Other wines include the Taurus Cline Vineyard Mourvèdre, Sirius Eaglepoint Ranch Mendocino County Petite Sirah and the Aquila Eaglepoint Ranch Mendocino County Sangiovese. In total, his winery's output was approximately 4000 winecase annually.

=== Exposure ===
Despite Thackrey's fringe profile, he consistently received high scores from major critics such as Robert Parker. Although Thackrey never advertised his wines, customer demand for his wine considerably outweighed his small-scale production.

Occasionally voicing opinions contrary to conventional belief, Thackrey did not consider terroir to be the most important element in creating fine wine, having said, "I'm not saying terroir doesn't exist, there are just a lot of other things going on". Thackrey has described AVAs and appellations as a "gerrymandered marketing gimmick", and the AOCs of France as "viticultural racism". Having termed himself an agnostic about terroir, he has also stated he is agnostic about global warming, adding, "The real story is a greater willingness to deal with cooler regions. Remember that Carneros was once considered absolutely marginal. Fifty years ago, nobody would have dreamed to plant grapes there".
Thackrey also believed in both artistic and scientific experimentation. "I am an enormous believer in experimental results. My own ideas about something don't interest me until I have tried them and had them work."

Thackrey's website held what was titled "The Thackrey Library", which included an extensive archive of early books and manuscripts relating to the subject of winemaking and the enjoyment of wine. Having collected ancient wine texts since 1996, the oldest document is a sixth-century papyrus receipt for grapevines written in Greek.

Thackrey's media appearances included a segment in the 2007 California season of Oz and James's Big Wine Adventure, and a documentary film titled Sean Thackrey: Pleasure Architect, as well as a recorded interview on the Barfly Podcast in 2022.

=== Vallejo warehouse fire ===
A converted military bunker warehouse at Mare Island near Vallejo, California, was set ablaze by an arsonist on October 12, 2005, resulting in a loss of nearly 4,000 cases of Thackrey's wine. Initially estimating to lose as much as $2 million, Thackrey stated, "This has a major impact on my existence.
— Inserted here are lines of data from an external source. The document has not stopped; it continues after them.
(** The entity of device [dev1] once it has picked up a session. *)
Definition player_at (position_ticks runtime_ticks : Z) : EmbyMediaPlayer :=
  snd (MediaPlayerEntity._update_session_data
         (coordinator_with (snapshot_of (PList [playing_session position_ticks runtime_ticks])) true)
         fresh_player).

End Examples.

(** ** More of Python: addition, subscripts, comprehensions *)

Module PyMore.
Import Py.

(** [a + b]: integers (a [bool] counts as one) add, strings and lists
    concatenate. *)
Definition add (a b : PyVal) : result PyVal :=
  match as_int a, as_int b with
  | Some x, Some y => Ok (PInt (x + y))
  | _, _ =>
      match a, b with
      | PStr s, PStr t => Ok (PStr (s +:+ t))
      | PList xs, PList ys => Ok (PList (xs ++ ys))
      | _, _ => raise TypeError "unsupported operand type(s) for +"
      end
  end.

(** [o[k]] for a [str] [k]: a missing key of a dict raises [KeyError]. *)
Definition getitem (o : PyVal) (k : string) : result PyVal :=
  match o with
  | PDict kvs =>
      match dict_lookup kvs k with
      | Some v => Ok v
      | None => raise (OtherException "KeyError") (repr_str k)
      end
  | PStr _ | PList _ => raise TypeError "indices must be integers"
  | _ => raise TypeError "object is not subscriptable"
  end.

(** [[f(x) for x in xs]]: the elements are computed in order, the first
    exception ends the comprehension. *)
Fixpoint comprehension {A B : Type} (f : A -> result B) (xs : list A) : result (list B) :=
  match xs with
  | [] => Ok []
  | x :: rest =>
      y <- f x;
      ys <- comprehension f rest;
      Ok (y :: ys)
  end.

(** The dict display [{k1: item.get(K1), k2: item.get(K2), ...}], for the
    pairs [(k, K)] of [fields]. *)
Definition record_of (fields : list (string * string)) (item : PyVal) : result PyVal :=
  fmap_result PDict
    (comprehension (fun kK => fmap_result (pair (fst kK)) (get item (snd kK) PNone)) fields).

(** [s.lower()] on the ASCII letters of [s]. The results are only tested
    for membership in lists of ASCII words. *)
Definition lower_char (c : ascii) : ascii :=
  let n := N_of_ascii c in
  if (65 <=? n)%N && (n <=? 90)%N then ascii_of_N (n + 32) else c.

Fixpoint lower (s : string) : string :=
  match s with
  | EmptyString => EmptyString
  | String c rest => String (lower_char c) (lower rest)
  end.

(** [v.lower()] *)
Definition lower_method (v : PyVal) : result string :=
  match v with
  | PStr s => Ok (lower s)
  | _ => raise AttributeError "object has no attribute 'lower'"
  end.

(** [s in words] for a [str] [s] and a list of [str]. *)
Definition in_words (s : string) (words : list string) : bool :=
  existsb (String.eqb s) words.

End PyMore.

(** ** sensor.py: the sensors of the server *)

Module ServerSensors.
Import Py PyMore Sensor.

Definition ATTR_SERVER_ID : string := "server_id".
Definition ATTR_OPERATING_SYSTEM : string := "operating_system".
Definition ATTR_FOLDERS : string := "folders".
Definition ATTR_USERS : string := "users".
Definition ATTR_DEVICES : string := "devices".
Definition ATTR_ACTIVITIES : string := "activities".
Definition ATTR_TASKS : string := "tasks".
Definition ATTR_SESSIONS : string := "sessions".
Definition ATTR_MOVIE_COUNT : string := "movie_count".
Definition ATTR_SERIES_COUNT : string := "series_count".
Definition ATTR_EPISODE_COUNT : string := "episode_count".
Definition ATTR_GAME_COUNT : string := "game_count".
Definition ATTR_ARTIST_COUNT : string := "artist_count".
Definition ATTR_SONG_COUNT : string := "song_count".
Definition ATTR_ALBUM_COUNT : string := "album_count".

Module EmbyVersionSensor.
Definition native_value (c : Coordinator) : result PyVal :=
  system_info <- get (data c) "system_info" (PDict []);
  get system_info "Version" PNone.

Definition extra_state_attributes (c : Coordinator) : result PyVal :=
  system_info <- get (data c) "system_info" (PDict []);
  server_id <- get system_info "Id" PNone;
  operating_system <- get system_info "OperatingSystem" PNone;
  Ok (PDict [(ATTR_SERVER_ID, server_id); (ATTR_OPERATING_SYSTEM, operating_system)]).
End EmbyVersionSensor.

Module EmbyServerNameSensor.
Definition native_value (c : Coordinator) : result PyVal :=
  system_info <- get (data c) "system_info" (PDict []);
  get system_info "ServerName" PNone.
End EmbyServerNameSensor.

Module EmbyMovieCountSensor.
Definition native_value (c : Coordinator) : result PyVal :=
  items_counts <- get (data c) "items_counts" (PDict []);
  get items_counts "MovieCount" (PInt 0).
End EmbyMovieCountSensor.

Module EmbySeriesCountSensor.
Definition native_value (c : Coordinator) : result PyVal :=
  items_counts <- get (data c) "items_counts" (PDict []);
  get items_counts "SeriesCount" (PInt 0).
End EmbySeriesCountSensor.

Module EmbyEpisodeCountSensor.
Definition native_value (c : Coordinator) : result PyVal :=
  items_counts <- get (data c) "items_counts" (PDict []);
  get items_counts "EpisodeCount" (PInt 0).
End EmbyEpisodeCountSensor.

Module EmbyTotalItemsSensor.
Definition native_value (c : Coordinator) : result PyVal :=
  items_counts <- get (data c) "items_counts" (PDict []);
  movie_count <- get items_counts "MovieCount" (PInt 0);
  series_count <- get items_counts "SeriesCount" (PInt 0);
  episode_count <- get items_counts "EpisodeCount" (PInt 0);
  partial <- add movie_count series_count;
  add partial episode_count.

Definition extra_state_attributes (c : Coordinator) : result PyVal :=
  items_counts <- get (data c) "items_counts" (PDict []);
  movie_count <- get items_counts "MovieCount" (PInt 0);
  series_count <- get items_counts "SeriesCount" (PInt 0);
  episode_count <- get items_counts "EpisodeCount" (PInt 0);
  game_count <- get items_counts "GameCount" (PInt 0);
  artist_count <- get items_counts "ArtistCount" (PInt 0);
  song_count <- get items_counts "SongCount" (PInt 0);
  album_count <- get items_counts "AlbumCount" (PInt 0);
  Ok (PDict
    [ (ATTR_MOVIE_COUNT, movie_count);
      (ATTR_SERIES_COUNT, series_count);
      (ATTR_EPISODE_COUNT, episode_count);
      (ATTR_GAME_COUNT, game_count);
      (ATTR_ARTIST_COUNT, artist_count);
      (ATTR_SONG_COUNT, song_count);
      (ATTR_ALBUM_COUNT, album_count) ]).
End EmbyTotalItemsSensor.

Module EmbyLibraryFoldersSensor.
Definition native_value (c : Coordinator) : result Z :=
  library_folders <- get (data c) "library_folders" (PDict []);
  items <- get library_folders "Items" (PList []);
  len items.

Definition extra_state_attributes (c : Coordinator) : result PyVal :=
  library_folders <- get (data c) "library_folders" (PDict []);
  items <- get library_folders "Items" (PList []);
  elements <- iter items;
  folders <- comprehension (record_of [("name", "Name"); ("id", "Id"); ("type", "Type")]) elements;
  Ok (PDict [(ATTR_FOLDERS, PList folders)]).
End EmbyLibraryFoldersSensor.

Module EmbyTotalUsersSensor.
Definition native_value (c : Coordinator) : result Z :=
  users <- get (data c) "users" (PList []);
  len users.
I only have just barely enough [wine] left to drink myself into the grave". 500 winecase of Thackrey's wine were later recovered, in an event that resulted in the loss of 6 million bottles owned by 43 collectors and 92 various Napa Valley wineries, many of whom lost their entire stock.

== Personal life ==
Thackrey was in a domestic partnership with Susan Thackrey until his death from cancer in Walnut Creek on May 30, 2022.